Görünüşe göre Uluslararası Hukuku Çiğnemek Kırmızı Bayrak için Yeterli Değil

  Fransa Cumhurbaşkanı Emmanuel Macron, mülteci politikalarının geleceğini görüşmek üzere bir araya geldiklerinde İngiltere Başbakanı Rishi Sunak'ı geniş bir gülümsemeyle karşılıyor.

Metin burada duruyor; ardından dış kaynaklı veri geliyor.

(* ===== verification/Broadcast.v ===== *)
(** * Broadcasting transactions (api: broadcast/mod.rs)

    The errors of a broadcast, the reading of Horizon's result codes, and the two
    operations of the Horizon client, given what each configured server answers. *)

From stdpp Require Import base decidable strings numbers list.
From S2P Require Import Prelude RustStr Result.

Local Open Scope Z_scope.
Local Open Scope str_scope.

Record BroadcastResult := mkBroadcastResult {
  b_tx_hash : Str;
  b_status : Str;
  b_ledger : option Z;
}.

Module BroadcastError.

Inductive BroadcastError :=
| Validation (s : Str)
| Timeout
| TransientRpc (s : Str)
| InsufficientFee
| InsufficientBalance
| SlippageExceeded
| BadSignature
| BadSequence
| Malformed
| Permanent (s : Str).

End BroadcastError.

Abbreviation BroadcastError := BroadcastError.BroadcastError (only parsing).

Definition is_transient_transport (e : BroadcastError) : bool :=
  match e with
  | BroadcastError.Timeout | BroadcastError.TransientRpc _ => true
  | _ => false
  end.

Definition requires_fresh_prepare (e : BroadcastError) : bool :=
  match e with
  | BroadcastError.BadSequence | BroadcastError.BadSignature | BroadcastError.Malformed
  | BroadcastError.SlippageExceeded | BroadcastError.InsufficientFee | BroadcastError.InsufficientBalance
  | BroadcastError.Permanent _ | BroadcastError.Validation _ => true
  | _ => false
  end.

(** The first operation code that means something. *)
Fixpoint map_op_codes (ops : list Str) : option BroadcastError :=
  match ops with
  | [] => None
  | c :: rest =>
      if contains_str $"under_dest_min" c then Some BroadcastError.SlippageExceeded
      else if contains_str $"underfunded" c then Some BroadcastError.InsufficientBalance
      else if contains_str $"malformed" c then Some BroadcastError.Malformed
      else if starts_with $"op_" c then Some (BroadcastError.Permanent c)
      else map_op_codes rest
  end.

(** The transaction code alone, where it decides. *)
Definition map_tx_code (code : Str) : option BroadcastError :=
  if bool_decide (code = $"tx_insufficient_fee") then Some BroadcastError.InsufficientFee
  else if bool_decide (code = $"tx_bad_auth") || bool_decide (code = $"tx_bad_auth_extra") then
    Some BroadcastError.BadSignature
  else if bool_decide (code = $"tx_bad_seq") then Some BroadcastError.BadSequence
  else if bool_decide (code = $"tx_malformed") then Some BroadcastError.Malformed
  else if bool_decide (code = $"tx_too_late") || bool_decide (code = $"tx_insufficient_balance") then
    Some (BroadcastError.Permanent code)
  else None.

Definition map_horizon_result_codes (tx_code : option Str) (op_codes : option (list Str)) : option BroadcastError :=
  match tx_code ≫= map_tx_code with
  | Some e => Some e
  | None =>
      match op_codes ≫= map_op_codes with
      | Some e => Some e
      | None =>
          if bool_decide (tx_code = Some $"tx_failed") then Some (BroadcastError.Permanent $"tx_failed") else None
      end
  end.

(** ** The Horizon client *)

Record HorizonTxResponse := mkHorizonTxResponse {
  hr_hash : Str;
  hr_successful : option bool;
  hr_ledger : option Z;
}.

Record HorizonErrorBody := mkHorizonErrorBody {
  he_detail : option Str;
  he_title : option Str;
  he_result_codes : option (option Str * option (list Str));
}.

(** What one server answers: nothing, or a status with a body that does or does not
    parse. [HttpOk] is a successful status; the [shown] status is its text. *)
Inductive HttpReply :=
| NoReply (timeout : bool) (error : Str)
| HttpOk (body : Result HorizonTxResponse Str)
| HttpStatus (code : Z) (shown text : Str) (body : option HorizonErrorBody).

Definition to_result (r : HorizonTxResponse) : BroadcastResult :=
  mkBroadcastResult (hr_hash r)
    (if bool_decide (hr_successful r = Some true) then $"success" else $"pending") (hr_ledger r).

Definition is_server_error (code : Z) : bool := (500 <=? code) && (code <? 600).

(** The reply of a server to a submission: [inl] ends the loop, [inr] is the last error
    so far. *)
Definition submit_reply (reply : HttpReply) : Result BroadcastResult BroadcastError + BroadcastError :=
  match reply with
  | NoReply timeout error =>
      inr (if timeout then BroadcastError.Timeout else BroadcastError.TransientRpc error)
  | HttpOk (Ok parsed) => inl (Ok (to_result parsed))
  | HttpOk (Err e) => inl (Err (BroadcastError.TransientRpc ($"invalid horizon response: " ++ e)))
  | HttpStatus code shown text (Some body) =>
      match (he_result_codes body ≫= λ c, map_horizon_result_codes c.1 c.2) with
      | Some mapped => inl (Err mapped)
      | None =>
          let msg := match he_detail body with
                     | Some d => d
                     | None => default ($"HTTP " ++ shown) (he_title body)
                     end in
          if is_server_error code then inr (BroadcastError.TransientRpc msg)
          else inl (Err (BroadcastError.Permanent msg))
      end
  | HttpStatus code shown text None =>
      if is_server_error code then inr (BroadcastError.TransientRpc ($"HTTP " ++ shown ++ $": " ++ text))
      else inl (Err (BroadcastError.Permanent ($"HTTP " ++ shown ++ $": " ++ text)))
  end.

(** The loop over the servers: the first reply that ends it, or the last error. *)
Fixpoint try_servers {A} (f : HttpReply → Result A BroadcastError + BroadcastError) (last : BroadcastError)
    (replies : list HttpReply) : Result A BroadcastError :=
  match replies with
  | [] => Err last
  | r :: rest =>
      match f r with
      | inl result => result
      | inr e => try_servers f e rest
      end
  end.

Definition horizon_submit (signed_xdr : Str) (replies : list HttpReply) : Result BroadcastResult BroadcastError :=
  if bool_decide (trim signed_xdr = []) then Err (BroadcastError.Validation $"signed_xdr must be non-empty")
  else try_servers submit_reply (BroadcastError.TransientRpc $"no horizon URLs configured") replies.

Definition lookup_reply (reply : HttpReply) : Result (option BroadcastResult) BroadcastError + BroadcastError :=
  match reply with
  | NoReply timeout error =>
      inr (if timeout then BroadcastError.Timeout else BroadcastError.TransientRpc error)
  | HttpOk (Ok parsed) => inl (Ok (Some (to_result parsed)))
  | HttpOk (Err e) => inl (Err (BroadcastError.TransientRpc e))
  | HttpStatus code shown _ _ =>
      if code =? 404 then inl (Ok None)
      else if is_server_error code then inr (BroadcastError.TransientRpc ($"HTTP " ++ shown))
      else inl (Err (BroadcastError.Permanent ($"lookup HTTP " ++ shown)))
  end.

Definition horizon_lookup (replies : list HttpReply) : Result (option BroadcastResult) BroadcastError :=
  try_servers lookup_reply (BroadcastError.TransientRpc $"no horizon URLs") replies.

(** ** Properties of the client *)

(** A transaction that the network included and that failed is reported as pending. *)
Example failed_reported_pending : ∀ hash ledger,
  horizon_lookup [HttpOk (Ok (mkHorizonTxResponse hash (Some false) ledger))] =
  Ok (Some (mkBroadcastResult hash $"pending" ledger)).
Proof. reflexivity. Qed.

Birleşik Krallık bugünlerde pek hoş görünmüyor.

Adil olmak istiyorum, hiç olmadı. Kasvetli İngiliz havası, gökyüzünün 7/24 soğuk, nemli bir terle kaplı olduğu hissini veriyor. Ama siyaseti daha da çirkin. Dünyanın evi 1. MÜKEMMEL , Birleşik Krallık Hükümeti sürekli olarak silahlanmış translar kendi siyasi gündemini ilerletmek için. Şimdi yeni Başbakan Rishi Sunak, gözünü İngiliz halkı için hâlâ tartışmalı olan başka bir konuya dikiyor: göç.

İngiltere hükümeti birçok yönden eski Başkan Donald Trump'ın Amerika'sına benziyor. Üyelerinin çoğu milliyetçi, yabancı düşmanı ve genellikle azınlıkların haklarıyla ilgilenmiyor. Trump'ın Amerika'da iktidara yükselişinin küresel siyasette büyük bir değişikliğe yol açtığı ve birçok ulusun hükümetlerini sağa doğru eğdiği söylenebilir. Hindistan'da Nandera Modi, Brezilya'da Jair Bolsonaro ve Birleşik Krallık'ta Boris Johnson. Avustralya gibi bazı ülkeler sol eğilimli siyasete geri dönerken, görünüşe göre Rishi Sunak, ulus üzerinde sıkı bir muhafazakar kontrol sürdürmek için meşaleyi selefinden almış.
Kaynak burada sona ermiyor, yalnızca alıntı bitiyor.